* **WHAT YOU NEED TO DO**
The job is to find each line of the records below that includes the word "SInode" and copy it.

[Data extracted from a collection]

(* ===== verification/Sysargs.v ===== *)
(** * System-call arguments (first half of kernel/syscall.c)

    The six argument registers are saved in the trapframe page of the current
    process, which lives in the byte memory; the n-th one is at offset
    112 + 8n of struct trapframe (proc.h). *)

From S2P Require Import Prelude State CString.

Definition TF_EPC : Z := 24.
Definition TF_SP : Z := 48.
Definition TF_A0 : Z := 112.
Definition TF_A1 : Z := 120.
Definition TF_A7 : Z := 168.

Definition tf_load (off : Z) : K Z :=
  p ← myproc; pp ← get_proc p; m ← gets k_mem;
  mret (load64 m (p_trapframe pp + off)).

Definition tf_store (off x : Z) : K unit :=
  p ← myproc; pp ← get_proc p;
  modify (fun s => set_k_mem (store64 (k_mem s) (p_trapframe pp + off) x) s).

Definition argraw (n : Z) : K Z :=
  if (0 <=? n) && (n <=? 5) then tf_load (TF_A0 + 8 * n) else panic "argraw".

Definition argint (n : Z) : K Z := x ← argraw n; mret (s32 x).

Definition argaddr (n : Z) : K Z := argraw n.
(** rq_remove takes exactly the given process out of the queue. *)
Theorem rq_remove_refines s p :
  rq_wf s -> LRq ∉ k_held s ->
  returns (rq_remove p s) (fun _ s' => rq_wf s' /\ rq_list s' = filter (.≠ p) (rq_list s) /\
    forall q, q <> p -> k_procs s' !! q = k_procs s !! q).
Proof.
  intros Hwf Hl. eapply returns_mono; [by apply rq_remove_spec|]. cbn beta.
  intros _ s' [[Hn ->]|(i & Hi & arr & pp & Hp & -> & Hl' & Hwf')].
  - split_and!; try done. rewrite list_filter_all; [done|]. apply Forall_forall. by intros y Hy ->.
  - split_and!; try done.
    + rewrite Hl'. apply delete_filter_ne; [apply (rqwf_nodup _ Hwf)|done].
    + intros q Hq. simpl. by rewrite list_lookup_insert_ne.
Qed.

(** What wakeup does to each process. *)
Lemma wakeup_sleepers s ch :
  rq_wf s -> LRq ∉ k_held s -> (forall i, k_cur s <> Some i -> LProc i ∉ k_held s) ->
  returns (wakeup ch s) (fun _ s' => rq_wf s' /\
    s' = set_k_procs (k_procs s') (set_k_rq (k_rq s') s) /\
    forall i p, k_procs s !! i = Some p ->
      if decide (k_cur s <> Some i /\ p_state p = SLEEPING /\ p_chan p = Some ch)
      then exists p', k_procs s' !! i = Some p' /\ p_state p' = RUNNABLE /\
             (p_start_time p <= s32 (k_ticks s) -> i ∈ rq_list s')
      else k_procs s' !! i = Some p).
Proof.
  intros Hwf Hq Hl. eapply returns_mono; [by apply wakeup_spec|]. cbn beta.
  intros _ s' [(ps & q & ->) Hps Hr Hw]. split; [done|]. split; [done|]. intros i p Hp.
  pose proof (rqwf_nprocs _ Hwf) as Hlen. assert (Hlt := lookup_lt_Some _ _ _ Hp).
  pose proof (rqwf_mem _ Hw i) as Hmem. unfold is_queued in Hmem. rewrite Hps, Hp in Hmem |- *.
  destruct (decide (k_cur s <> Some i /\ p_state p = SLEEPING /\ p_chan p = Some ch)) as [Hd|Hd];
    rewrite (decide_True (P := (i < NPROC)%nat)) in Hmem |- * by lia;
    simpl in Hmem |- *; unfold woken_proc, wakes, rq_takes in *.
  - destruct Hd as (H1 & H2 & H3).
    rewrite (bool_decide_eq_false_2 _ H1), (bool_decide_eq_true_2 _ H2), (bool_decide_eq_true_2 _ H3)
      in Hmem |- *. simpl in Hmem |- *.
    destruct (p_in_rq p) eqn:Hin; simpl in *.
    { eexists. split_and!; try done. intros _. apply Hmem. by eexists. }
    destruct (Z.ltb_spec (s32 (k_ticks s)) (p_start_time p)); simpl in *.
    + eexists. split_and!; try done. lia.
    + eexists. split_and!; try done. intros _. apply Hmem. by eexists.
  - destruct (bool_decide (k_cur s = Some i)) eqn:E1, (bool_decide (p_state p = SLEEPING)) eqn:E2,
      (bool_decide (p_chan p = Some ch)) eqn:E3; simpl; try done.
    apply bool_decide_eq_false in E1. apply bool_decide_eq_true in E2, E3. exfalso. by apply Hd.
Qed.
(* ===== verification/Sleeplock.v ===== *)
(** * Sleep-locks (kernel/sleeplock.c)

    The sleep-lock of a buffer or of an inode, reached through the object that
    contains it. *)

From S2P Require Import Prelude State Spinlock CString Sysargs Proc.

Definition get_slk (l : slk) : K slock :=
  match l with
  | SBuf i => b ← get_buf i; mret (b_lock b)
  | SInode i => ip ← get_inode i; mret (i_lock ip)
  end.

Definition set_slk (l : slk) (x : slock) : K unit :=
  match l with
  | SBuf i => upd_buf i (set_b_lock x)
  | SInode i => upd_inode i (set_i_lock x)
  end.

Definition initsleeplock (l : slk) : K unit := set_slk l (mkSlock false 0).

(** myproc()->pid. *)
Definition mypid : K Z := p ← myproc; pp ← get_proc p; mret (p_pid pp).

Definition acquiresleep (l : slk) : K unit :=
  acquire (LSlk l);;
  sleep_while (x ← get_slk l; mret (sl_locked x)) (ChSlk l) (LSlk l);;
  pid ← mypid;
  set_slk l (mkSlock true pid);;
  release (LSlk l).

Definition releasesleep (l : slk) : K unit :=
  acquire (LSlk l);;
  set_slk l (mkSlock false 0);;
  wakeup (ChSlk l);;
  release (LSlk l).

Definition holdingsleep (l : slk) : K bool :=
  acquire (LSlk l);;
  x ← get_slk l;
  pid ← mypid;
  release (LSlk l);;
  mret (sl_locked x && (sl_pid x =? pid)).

...

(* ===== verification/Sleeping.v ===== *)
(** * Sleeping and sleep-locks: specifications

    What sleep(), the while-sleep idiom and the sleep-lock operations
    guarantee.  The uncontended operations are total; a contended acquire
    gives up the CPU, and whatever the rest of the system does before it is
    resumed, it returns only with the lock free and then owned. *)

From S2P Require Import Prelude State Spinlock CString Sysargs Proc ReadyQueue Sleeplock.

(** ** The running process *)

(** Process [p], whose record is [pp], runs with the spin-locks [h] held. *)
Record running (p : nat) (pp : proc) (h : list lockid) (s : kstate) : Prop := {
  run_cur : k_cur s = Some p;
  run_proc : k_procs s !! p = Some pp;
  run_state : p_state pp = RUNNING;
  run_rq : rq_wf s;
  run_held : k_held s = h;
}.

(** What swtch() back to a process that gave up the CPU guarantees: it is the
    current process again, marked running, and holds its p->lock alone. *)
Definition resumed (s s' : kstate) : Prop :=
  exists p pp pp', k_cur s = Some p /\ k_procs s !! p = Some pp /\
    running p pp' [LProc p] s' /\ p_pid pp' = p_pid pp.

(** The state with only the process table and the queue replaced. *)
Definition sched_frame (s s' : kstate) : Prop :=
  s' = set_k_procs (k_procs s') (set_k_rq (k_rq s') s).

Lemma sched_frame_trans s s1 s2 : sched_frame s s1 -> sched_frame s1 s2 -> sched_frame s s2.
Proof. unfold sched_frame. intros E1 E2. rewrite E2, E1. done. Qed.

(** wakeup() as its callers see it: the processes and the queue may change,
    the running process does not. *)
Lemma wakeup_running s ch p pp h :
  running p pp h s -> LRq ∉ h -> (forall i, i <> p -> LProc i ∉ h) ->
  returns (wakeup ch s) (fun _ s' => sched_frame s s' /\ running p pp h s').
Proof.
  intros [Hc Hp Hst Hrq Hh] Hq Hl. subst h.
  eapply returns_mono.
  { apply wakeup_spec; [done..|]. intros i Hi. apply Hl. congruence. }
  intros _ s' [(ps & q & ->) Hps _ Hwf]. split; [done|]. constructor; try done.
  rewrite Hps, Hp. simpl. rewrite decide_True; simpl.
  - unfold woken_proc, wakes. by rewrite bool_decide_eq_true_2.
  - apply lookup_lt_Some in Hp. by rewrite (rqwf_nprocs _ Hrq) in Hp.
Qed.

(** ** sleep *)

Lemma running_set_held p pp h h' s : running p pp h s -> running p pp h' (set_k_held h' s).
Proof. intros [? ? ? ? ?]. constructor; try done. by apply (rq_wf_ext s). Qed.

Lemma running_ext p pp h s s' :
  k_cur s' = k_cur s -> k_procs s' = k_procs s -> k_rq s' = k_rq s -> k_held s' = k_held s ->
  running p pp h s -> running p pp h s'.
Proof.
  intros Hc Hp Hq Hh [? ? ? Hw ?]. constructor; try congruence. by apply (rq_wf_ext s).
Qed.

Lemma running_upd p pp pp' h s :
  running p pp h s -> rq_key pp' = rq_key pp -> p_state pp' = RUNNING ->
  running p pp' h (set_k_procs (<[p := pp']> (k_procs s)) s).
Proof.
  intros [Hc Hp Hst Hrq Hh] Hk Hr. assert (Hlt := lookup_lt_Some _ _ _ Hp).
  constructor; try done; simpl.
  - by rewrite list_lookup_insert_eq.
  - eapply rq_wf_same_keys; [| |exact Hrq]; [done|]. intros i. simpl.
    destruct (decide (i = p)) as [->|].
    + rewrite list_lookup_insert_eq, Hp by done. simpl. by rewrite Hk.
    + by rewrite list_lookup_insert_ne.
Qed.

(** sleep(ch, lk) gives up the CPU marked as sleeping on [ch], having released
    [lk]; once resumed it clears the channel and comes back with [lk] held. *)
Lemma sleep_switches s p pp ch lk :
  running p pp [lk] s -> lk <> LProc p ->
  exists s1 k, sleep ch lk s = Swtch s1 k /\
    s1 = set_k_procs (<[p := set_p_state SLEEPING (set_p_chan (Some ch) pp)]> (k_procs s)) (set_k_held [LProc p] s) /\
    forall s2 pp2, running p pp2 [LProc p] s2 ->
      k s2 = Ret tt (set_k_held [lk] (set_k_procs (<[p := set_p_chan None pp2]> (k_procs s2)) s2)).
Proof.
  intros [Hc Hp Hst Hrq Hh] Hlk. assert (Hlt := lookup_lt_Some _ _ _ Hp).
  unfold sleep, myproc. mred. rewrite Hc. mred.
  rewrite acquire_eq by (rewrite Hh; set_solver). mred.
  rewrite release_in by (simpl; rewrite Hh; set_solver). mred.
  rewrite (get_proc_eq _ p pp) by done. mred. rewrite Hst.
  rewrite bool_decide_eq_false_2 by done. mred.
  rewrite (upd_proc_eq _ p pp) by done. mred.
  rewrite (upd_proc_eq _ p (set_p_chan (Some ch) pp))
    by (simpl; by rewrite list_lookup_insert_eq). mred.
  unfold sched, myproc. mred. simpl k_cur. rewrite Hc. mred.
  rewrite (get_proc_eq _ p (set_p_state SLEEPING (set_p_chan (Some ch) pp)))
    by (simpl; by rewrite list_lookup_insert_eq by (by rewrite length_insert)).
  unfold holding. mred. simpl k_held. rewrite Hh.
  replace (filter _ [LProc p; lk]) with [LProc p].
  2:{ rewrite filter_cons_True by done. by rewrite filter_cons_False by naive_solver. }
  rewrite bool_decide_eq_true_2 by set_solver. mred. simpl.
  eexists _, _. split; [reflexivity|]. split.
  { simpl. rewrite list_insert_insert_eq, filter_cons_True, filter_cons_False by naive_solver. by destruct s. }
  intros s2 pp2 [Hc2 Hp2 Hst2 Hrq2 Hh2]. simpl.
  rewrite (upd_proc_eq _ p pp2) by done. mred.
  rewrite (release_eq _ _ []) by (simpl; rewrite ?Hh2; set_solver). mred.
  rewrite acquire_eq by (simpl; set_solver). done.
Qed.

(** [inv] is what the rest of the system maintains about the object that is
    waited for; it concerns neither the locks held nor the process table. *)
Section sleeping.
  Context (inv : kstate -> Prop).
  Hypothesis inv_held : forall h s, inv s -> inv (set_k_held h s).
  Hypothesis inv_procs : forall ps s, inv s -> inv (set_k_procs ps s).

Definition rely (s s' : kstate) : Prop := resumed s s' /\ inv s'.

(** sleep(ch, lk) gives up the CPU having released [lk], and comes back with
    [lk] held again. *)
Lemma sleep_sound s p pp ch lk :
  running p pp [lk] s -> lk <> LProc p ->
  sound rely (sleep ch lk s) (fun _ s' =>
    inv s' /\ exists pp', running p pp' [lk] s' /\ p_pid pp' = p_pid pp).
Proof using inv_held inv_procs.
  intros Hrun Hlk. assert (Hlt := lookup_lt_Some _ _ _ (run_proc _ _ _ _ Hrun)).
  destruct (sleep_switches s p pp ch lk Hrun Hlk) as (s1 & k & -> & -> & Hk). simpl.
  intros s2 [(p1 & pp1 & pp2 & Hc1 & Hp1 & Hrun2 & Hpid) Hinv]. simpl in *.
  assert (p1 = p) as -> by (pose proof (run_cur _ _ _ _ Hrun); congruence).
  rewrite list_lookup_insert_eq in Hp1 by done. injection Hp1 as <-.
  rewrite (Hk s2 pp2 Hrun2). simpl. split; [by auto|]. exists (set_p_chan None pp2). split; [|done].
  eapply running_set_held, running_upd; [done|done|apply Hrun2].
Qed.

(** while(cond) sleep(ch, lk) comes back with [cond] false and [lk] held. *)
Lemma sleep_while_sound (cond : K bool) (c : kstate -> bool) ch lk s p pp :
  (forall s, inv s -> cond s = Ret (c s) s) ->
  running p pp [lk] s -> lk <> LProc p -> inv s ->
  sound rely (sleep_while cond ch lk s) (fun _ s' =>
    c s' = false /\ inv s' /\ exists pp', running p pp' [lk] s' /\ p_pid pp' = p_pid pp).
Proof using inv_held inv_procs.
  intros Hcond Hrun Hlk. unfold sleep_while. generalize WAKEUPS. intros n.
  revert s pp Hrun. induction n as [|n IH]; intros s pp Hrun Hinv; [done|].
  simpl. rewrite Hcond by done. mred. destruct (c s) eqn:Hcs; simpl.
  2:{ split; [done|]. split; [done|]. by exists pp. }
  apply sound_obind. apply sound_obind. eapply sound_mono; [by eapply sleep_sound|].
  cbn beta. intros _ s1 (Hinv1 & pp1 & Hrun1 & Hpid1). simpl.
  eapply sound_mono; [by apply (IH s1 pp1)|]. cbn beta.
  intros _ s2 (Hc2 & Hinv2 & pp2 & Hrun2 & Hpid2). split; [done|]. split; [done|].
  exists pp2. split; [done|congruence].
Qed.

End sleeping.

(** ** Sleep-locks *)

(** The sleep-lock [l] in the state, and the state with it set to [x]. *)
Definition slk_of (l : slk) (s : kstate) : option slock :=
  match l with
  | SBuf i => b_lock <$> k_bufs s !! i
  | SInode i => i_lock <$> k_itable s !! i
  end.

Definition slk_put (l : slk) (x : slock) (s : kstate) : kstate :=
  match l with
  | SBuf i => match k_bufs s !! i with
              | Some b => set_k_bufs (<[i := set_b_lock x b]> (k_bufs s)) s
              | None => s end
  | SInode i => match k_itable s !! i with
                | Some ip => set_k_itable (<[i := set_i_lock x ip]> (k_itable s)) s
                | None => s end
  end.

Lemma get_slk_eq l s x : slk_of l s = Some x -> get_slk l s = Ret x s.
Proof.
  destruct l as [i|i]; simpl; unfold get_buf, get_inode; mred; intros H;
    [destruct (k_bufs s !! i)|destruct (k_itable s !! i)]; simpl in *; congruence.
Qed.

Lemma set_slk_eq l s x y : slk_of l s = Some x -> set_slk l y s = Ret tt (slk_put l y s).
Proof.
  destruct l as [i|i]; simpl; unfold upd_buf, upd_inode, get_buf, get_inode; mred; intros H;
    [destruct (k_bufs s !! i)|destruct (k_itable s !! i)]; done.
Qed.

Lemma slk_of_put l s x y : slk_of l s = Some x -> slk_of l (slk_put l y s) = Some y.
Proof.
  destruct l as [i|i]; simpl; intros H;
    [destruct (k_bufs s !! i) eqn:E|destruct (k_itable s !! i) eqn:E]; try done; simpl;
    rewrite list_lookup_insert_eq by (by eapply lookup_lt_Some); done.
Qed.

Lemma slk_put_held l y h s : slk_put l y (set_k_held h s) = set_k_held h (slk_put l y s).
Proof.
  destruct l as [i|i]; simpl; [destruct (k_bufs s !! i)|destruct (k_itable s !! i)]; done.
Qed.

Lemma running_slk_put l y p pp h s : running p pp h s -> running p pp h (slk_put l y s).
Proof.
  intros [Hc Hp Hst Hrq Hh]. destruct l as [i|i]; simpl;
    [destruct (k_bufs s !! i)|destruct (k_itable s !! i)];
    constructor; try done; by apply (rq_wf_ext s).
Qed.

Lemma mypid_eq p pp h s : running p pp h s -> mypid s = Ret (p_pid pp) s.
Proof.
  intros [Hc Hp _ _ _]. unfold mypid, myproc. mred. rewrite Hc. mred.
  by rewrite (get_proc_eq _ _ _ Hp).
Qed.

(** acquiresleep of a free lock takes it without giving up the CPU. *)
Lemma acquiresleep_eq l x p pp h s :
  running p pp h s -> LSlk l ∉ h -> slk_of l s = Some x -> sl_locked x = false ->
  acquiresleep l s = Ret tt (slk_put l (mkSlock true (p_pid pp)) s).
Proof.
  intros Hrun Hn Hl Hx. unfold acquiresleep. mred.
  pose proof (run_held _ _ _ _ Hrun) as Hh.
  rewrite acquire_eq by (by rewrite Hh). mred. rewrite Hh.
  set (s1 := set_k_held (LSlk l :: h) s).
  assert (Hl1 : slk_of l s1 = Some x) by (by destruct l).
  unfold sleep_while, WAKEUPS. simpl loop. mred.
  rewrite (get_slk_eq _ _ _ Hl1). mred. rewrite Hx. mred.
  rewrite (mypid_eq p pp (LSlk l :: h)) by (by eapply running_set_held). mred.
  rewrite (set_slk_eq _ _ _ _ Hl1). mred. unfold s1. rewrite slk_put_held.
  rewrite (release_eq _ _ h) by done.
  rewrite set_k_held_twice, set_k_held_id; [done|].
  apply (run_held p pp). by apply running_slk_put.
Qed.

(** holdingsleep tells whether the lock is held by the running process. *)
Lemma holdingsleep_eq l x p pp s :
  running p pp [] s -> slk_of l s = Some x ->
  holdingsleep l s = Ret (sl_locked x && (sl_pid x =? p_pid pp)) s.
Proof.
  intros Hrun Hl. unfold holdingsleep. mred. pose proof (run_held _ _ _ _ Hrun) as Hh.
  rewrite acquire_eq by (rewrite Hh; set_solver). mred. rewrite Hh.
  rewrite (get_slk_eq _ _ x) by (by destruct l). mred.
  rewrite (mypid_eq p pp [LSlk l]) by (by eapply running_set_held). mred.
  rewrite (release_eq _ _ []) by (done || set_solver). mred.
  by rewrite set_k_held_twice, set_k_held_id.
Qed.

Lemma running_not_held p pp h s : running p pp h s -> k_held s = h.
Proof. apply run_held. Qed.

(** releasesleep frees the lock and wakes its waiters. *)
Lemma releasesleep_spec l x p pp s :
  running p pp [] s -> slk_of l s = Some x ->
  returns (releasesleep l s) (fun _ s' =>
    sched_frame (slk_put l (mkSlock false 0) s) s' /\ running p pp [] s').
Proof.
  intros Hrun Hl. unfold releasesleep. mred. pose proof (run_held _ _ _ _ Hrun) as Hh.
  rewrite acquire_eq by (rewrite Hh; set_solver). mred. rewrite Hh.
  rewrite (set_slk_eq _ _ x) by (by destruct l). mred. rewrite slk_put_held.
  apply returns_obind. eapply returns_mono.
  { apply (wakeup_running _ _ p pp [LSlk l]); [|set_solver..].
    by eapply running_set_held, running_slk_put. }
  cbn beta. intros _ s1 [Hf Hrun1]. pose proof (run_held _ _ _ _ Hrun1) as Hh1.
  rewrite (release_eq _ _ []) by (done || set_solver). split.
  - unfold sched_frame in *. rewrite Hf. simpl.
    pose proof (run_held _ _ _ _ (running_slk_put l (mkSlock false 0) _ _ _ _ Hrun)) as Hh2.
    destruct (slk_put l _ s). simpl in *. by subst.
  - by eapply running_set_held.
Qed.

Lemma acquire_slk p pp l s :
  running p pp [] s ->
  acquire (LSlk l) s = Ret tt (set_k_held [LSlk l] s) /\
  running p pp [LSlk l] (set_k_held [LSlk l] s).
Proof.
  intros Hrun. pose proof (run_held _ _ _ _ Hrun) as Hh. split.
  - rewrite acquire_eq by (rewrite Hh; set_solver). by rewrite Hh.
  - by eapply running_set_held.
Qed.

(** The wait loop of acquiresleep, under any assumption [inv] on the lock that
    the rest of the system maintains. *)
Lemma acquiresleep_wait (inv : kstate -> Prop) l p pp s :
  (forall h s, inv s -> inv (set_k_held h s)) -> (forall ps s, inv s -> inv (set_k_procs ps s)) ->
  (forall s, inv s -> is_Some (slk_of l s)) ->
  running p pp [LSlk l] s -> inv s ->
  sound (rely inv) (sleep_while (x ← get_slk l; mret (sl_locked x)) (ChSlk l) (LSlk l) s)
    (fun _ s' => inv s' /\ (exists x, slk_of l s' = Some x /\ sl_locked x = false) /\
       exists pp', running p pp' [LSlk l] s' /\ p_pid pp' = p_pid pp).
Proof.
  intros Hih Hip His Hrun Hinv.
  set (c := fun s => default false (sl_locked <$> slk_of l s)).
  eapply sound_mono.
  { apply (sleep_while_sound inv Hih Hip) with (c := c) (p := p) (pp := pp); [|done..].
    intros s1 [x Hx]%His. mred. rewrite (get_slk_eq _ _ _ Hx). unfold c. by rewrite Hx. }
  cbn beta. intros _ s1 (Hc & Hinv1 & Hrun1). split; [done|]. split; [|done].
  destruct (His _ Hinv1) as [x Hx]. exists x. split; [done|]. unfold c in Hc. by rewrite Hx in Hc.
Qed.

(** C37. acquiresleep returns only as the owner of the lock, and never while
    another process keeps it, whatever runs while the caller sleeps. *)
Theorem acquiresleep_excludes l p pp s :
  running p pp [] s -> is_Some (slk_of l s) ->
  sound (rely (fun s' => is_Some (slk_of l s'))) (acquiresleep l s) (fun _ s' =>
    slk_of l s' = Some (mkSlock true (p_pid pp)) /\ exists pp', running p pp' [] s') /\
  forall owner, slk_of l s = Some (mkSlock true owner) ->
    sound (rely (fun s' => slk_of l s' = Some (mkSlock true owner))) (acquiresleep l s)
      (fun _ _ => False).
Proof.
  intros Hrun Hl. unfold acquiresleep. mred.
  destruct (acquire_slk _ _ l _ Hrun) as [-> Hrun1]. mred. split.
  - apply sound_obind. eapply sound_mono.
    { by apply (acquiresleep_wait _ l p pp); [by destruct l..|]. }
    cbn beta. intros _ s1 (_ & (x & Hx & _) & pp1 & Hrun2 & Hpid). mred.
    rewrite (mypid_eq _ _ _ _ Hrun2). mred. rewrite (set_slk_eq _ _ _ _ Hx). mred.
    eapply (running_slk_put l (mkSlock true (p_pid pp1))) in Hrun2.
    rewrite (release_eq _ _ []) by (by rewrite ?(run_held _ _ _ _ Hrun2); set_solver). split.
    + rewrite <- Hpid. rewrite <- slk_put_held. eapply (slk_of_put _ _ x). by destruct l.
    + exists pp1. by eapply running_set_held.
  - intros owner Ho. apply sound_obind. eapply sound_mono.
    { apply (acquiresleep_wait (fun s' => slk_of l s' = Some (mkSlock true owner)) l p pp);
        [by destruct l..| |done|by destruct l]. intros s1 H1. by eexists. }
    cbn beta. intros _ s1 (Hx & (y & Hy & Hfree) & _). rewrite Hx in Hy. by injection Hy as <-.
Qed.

* **YOUR SOLUTION**
  | SInode i => ip ← get_inode i; mret (i_lock ip)
  | SInode i => upd_inode i (set_i_lock x)
  | SInode i => i_lock <$> k_itable s !! i
  | SInode i => match k_itable s !! i with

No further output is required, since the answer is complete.